Genre is one of the textual dimensions that can be used to reconstruct the communicative context needed to assess the value of information with respect to a purpose (business, learning, finding, monitoring, predicting, etc.). When we know the genre of a text, we can surmise the CONTEXT where a text has been created and for which purpose. Therefore we can more confidently decide whether a text contains the information we are looking for. For example, factual texts might have more credibility than opinionated texts. In this respect, genres such as press conferences, declarations or announcements by a White House spokesman might be more reliable than subjective genres, e.g. newspapers’ editorials or op-ed articles. On the other hand, if we want to test the pulse and explore the feelings about a product or a politician, we might give more weight to more emotional genres like blogs, forums or social networks’ microposts.
In recent years, important steps forward have been taken in Automatic Genre Identification (AGI). AGI can be defined as a meta-discipline that leverages on and spans Computational Linguistics, NLP, Corpus Linguistics, Information Retrieval, Information Extraction, Text Mining, Text Analytics, Sentiment Analysis and LIS, among others. Promising computational models have been proposed to automatically identify the genre(s) of a text, although no agreement has been reached on the definition of the concept of genre itself. AGI research has shown that genre classes such as blogs, online newspaper front pages, FAQs, DIYs can be automatically identified using a wide range of genre-revealing features -- from linguistic cues to character n-grams -- with a variety of classification algorithms.

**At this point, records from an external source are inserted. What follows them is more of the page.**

(* ===== verification/CoordBarrier.v ===== *)
(** * The start barrier of the coordinator

    A dataflow on several daemons starts when all of them have reported their nodes ready: the
    last report releases the nodes on every connected daemon, and no earlier one does. *)

From Stdlib Require Import ZArith Lia.
From stdpp Require Import base gmap sets list strings.
From S2P Require Import Prelude Message Text Descriptor Store CoordState StateLog Coordinator CoordLogic CoordInv CoordSample.
Local Open Scope list_scope.

Section barrier.
Context `{HashOrder} `{UuidFormat} {S : Type} `{CoordinatorStore S} `{World}.
Implicit Types (c : Coord S).

(** The message to one daemon of the dataflow, if it is connected. *)
Definition ready_message (uuid : Uuid) (exited : list NodeId) (conns : gmap DaemonId DaemonConnection)
    (id : DaemonId) : option Output :=
  (λ conn, OSent (conn_channel conn) (ToEvent (AllNodesReady uuid exited))) <$> conns !! id.

Definition send_ready (uuid : Uuid) (exited : list NodeId) (id : DaemonId) : CM S unit :=
  conns ← gets connections;
  match conns !! id with
  | None => mret tt
  | Some conn => send (conn_channel conn) (ToEvent (AllNodesReady uuid exited))
  end.

(** All sends succeed. *)
Lemma send_ready_all uuid exited ids c :
  (∀ t id conn m, connections c !! id = Some conn → deliver t (conn_channel conn) m = true) →
  for_each (send_ready uuid exited) ids c =
    (Ok tt, sent (omap (ready_message uuid exited (connections c)) ids) c).
Proof.
  revert c. induction ids as [|id ids IH]; intros c Hd.
  { cbn. by rewrite sent_nil. }
  cbn [for_each]. unfold mbind, CM_bind, send_ready at 1, gets. cbn. unfold mbind, CM_bind.
  unfold ready_message at 1. destruct (connections c !! id) as [conn|] eqn:E; cbn.
  - unfold send. rewrite Hd with (id := id) by done. rewrite IH by done. f_equal.
    apply sent_sent.
  - by apply IH.
Qed.

(** One of the daemons cannot be reached. *)
Lemma send_ready_fails uuid exited ids id conn c :
  id ∈ ids → connections c !! id = Some conn → (∀ t m, deliver t (conn_channel conn) m = false) →
  ∃ e, (for_each (send_ready uuid exited) ids c).1 = Err e.
Proof.
  revert c. induction ids as [|id' ids IH]; intros c Hin Hc Hd; [by apply elem_of_nil in Hin|].
  cbn [for_each]. unfold mbind, CM_bind, send_ready at 1, gets. cbn. unfold mbind, CM_bind.
  destruct (decide (id' = id)) as [->|Hne].
  { rewrite Hc. unfold send. rewrite Hd. by eexists. }
  apply elem_of_cons in Hin as [->|Hin]; [done|].
  destruct (connections c !! id') as [conn'|] eqn:E'; cbn; [|by apply IH].
  unfold send. destruct (deliver _ _ _); cbn; [|by eexists]. by apply IH.
Qed.

Lemma schedule_keeps_trace uuid df c : trace (schedule_param_replay_for_ready_dataflow uuid df c).2 = trace c.
Proof.
  unfold schedule_param_replay_for_ready_dataflow. generalize (btree_elems (daemons df)). intros ids.
  revert c. induction ids as [|id ids IH]; intros c; [done|]. cbn [for_each].
  unfold mbind, CM_bind, gets. cbn. unfold mbind, CM_bind. destruct (connections c !! id); cbn; by rewrite IH.
Qed.

Definition reported_ready (uuid : Uuid) (d : DaemonId) (exited : list NodeId) (df : RunningDataflow) : RunningDataflow :=
  {| df with pending_daemons := pending_daemons df ∖ {[d]};
             exited_before_subscribe := exited_before_subscribe df ++ exited |}.

Lemma handle_ready_unfold uuid d exited df c :
  running_dataflows c !! uuid = Some df →
  handle_ready uuid d exited c =
    (if negb (bool_decide (pending_daemons df ∖ {[d]} = ∅)) then mret tt
     else for_each (send_ready uuid (exited_before_subscribe df ++ exited)) (btree_elems (daemons df));;
          schedule_param_replay_for_ready_dataflow uuid (reported_ready uuid d exited df))
    (upd_running <[uuid := reported_ready uuid d exited df]> c).
Proof. intros Hdf. unfold handle_ready, gets, mbind at 1, CM_bind at 1. by rewrite Hdf. Qed.

(** C10. In every state the coordinator reaches, a report that a dataflow on several daemons is
    ready releases nothing while another daemon of the dataflow has not reported; and the
    report of the last daemon that is waited for tells every connected daemon of the dataflow,
    once, that all nodes are ready, with all nodes that exited early. *)
Theorem ready_barrier s t ms inputs uuid d exited df :
  let c := (start_inner s t ms inputs).2 in
  let c' := (handle_ready uuid d exited c).2 in
  running_dataflows c !! uuid = Some df → 2 ≤ size (daemons df) →
  ((∃ d', d' ∈ daemons df ∧ d' ≠ d ∧ (uuid, d') ∉ reports inputs) → trace c' = trace c) ∧
  (pending_daemons df ⊆ {[d]} →
   (∀ t id conn m, connections c !! id = Some conn → deliver t (conn_channel conn) m = true) →
   trace c' = trace c ++ omap (ready_message uuid (exited_before_subscribe df ++ exited) (connections c))
                           (btree_elems (daemons df))).
Proof.
  cbv zeta. intros Hdf Hs.
  destruct (WF_start_inner (λ u d, (u, d) ∈ reports inputs) s t ms inputs) as (ns & _ & Hi); [done|].
  set (c := (start_inner _ _ _ _).2) in *. clearbody c.
  rewrite (handle_ready_unfold _ _ _ df) by done. split.
  - intros (d' & Hd' & Hne & Hr). rewrite bool_decide_false; [done|]. intros Hempty.
    destruct (dfok_barrier _ _ _ (inv_df _ _ _ Hi _ _ Hdf) Hs d' Hd') as [Hp|]; [|done]. set_solver.
  - intros Hp Hdel. rewrite bool_decide_true by set_solver. cbn [negb]. unfold mbind, CM_bind.
    rewrite send_ready_all by done. rewrite schedule_keeps_trace. by destruct c.
Qed.

(** If one connected daemon of a dataflow cannot be sent the release when the dataflow gets
    ready, the event loop of the coordinator ends, whatever events would follow. *)
Theorem ready_send_failure_ends_loop c at_ ms uuid d exited df id conn inputs :
  aborted c = false → running_dataflows c !! uuid = Some df → pending_daemons df ⊆ {[d]} →
  id ∈ daemons df → connections c !! id = Some conn → (∀ t m, deliver t (conn_channel conn) m = false) →
  ∃ e, (run (IEvent at_ ms (EDataflow uuid (ReadyOnDaemon d exited)) :: inputs) c).1 = Err e.
Proof.
  intros Ha Hdf Hp Hid Hc Hd. cbn [run]. unfold mbind at 1, CM_bind at 1, gets at 1. rewrite Ha.
  cbn [step handle_event]. unfold mbind, CM_bind, modify at 1.
  rewrite (handle_ready_unfold _ _ _ df) by done. rewrite bool_decide_true by set_solver. cbn [negb].
  unfold mbind, CM_bind.
  destruct (send_ready_fails uuid (exited_before_subscribe df ++ exited) (btree_elems (daemons df)) id conn
    (upd_running <[uuid := reported_ready uuid d exited df]> {| c with now := at_; now_millis := ms |}))
    as [e He]; [by apply elem_of_btree_elems|done|done|].
  destruct (for_each _ _ _) as [[]]; cbn in He; by simplify_eq; eexists.
Qed.
End barrier.

(** The detector's daemon has reported, the camera's has not. *)
Definition sample_waiting : list Input :=
  sample_start ++ [IEvent 2 2 (EDataflow sample_uuid (ReadyOnDaemon sample_b []))].

Lemma ready_barrier_witness :
  let c := sample_coord sample_start (λ _, false) in
  let c2 := sample_coord sample_waiting (λ _, false) in
  let ready := λ c, trace (@handle_ready _ (sample_world (λ _, false)) sample_uuid sample_a ["camera"%string] c).2 in
  2 ≤ size (daemons (sample_df c)) ∧ ready c = trace c ∧
  ready c2 = trace c2 ++ [OSent 1 (ToEvent (AllNodesReady sample_uuid ["camera"%string]));
                          OSent 2 (ToEvent (AllNodesReady sample_uuid ["camera"%string]))]%N.
Proof.
  cbv zeta. split; [vm_compute; lia|]. split.
  - pose proof (@ready_barrier hash_order_default bits_uuid _ _ (sample_world (λ _, false)) mem_new 0%Z 0%Z
      sample_start sample_uuid sample_a ["camera"%string] (sample_df (sample_coord sample_start (λ _, false)))) as Hb.
    cbv zeta in Hb. fold (sample_coord sample_start (λ _, false)) in Hb.
    refine (proj1 (Hb _ _) _); [vm_compute; reflexivity|vm_compute; lia|].
    exists sample_b. split; [vm_compute; reflexivity|]. split; [discriminate|].
    vm_compute. intros Hin. inversion Hin.
  - pose proof (@ready_barrier hash_order_default bits_uuid _ _ (sample_world (λ _, false)) mem_new 0%Z 0%Z
      sample_waiting sample_uuid sample_a ["camera"%string] (sample_df (sample_coord sample_waiting (λ _, false)))) as Hb.
    cbv zeta in Hb. fold (sample_coord sample_waiting (λ _, false)) in Hb.
    rewrite (proj2 (Hb ltac:(vm_compute; reflexivity) ltac:(vm_compute; lia)));
      [vm_compute; reflexivity| |intros; reflexivity].
    apply (bool_decide_unpack _). vm_compute. exact Logic.I.
Defined.

Lemma ready_send_failure_ends_loop_witness :
  ∃ e, (@run hash_order_default bits_uuid _ _ (sample_world (λ ch, bool_decide (ch = 2%N)))
          [IEvent 3%Z 3%Z (EDataflow sample_uuid (ReadyOnDaemon sample_a [])); ITask 0]
          (sample_coord sample_waiting (λ _, false))).1 = Err e.
Proof.
  apply (@ready_send_failure_ends_loop hash_order_default bits_uuid _ _ (sample_world (λ ch, bool_decide (ch = 2%N)))
    (sample_coord sample_waiting (λ _, false)) 3%Z 3%Z sample_uuid sample_a []
    (sample_df (sample_coord sample_waiting (λ _, false))) sample_b (mkConnection 2%N 0%Z ∅ None));
    [vm_compute; reflexivity|vm_compute; reflexivity| |vm_compute; reflexivity|vm_compute; reflexivity|done].
  apply (bool_decide_unpack _). vm_compute. exact Logic.I.
Defined.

In a world where information overload is still pervasive and where technology encourages massive text production through emailing, blogging, tweeting and social network communication, it is likely that the concept of genre and AGI are useful to convert unclassified and unstructured textual data to more structured and contextualized information.
This talk presents a summary of the state-of-the-art in AGI and discusses how genre-aware applications could help extract actionable information from raw textual data.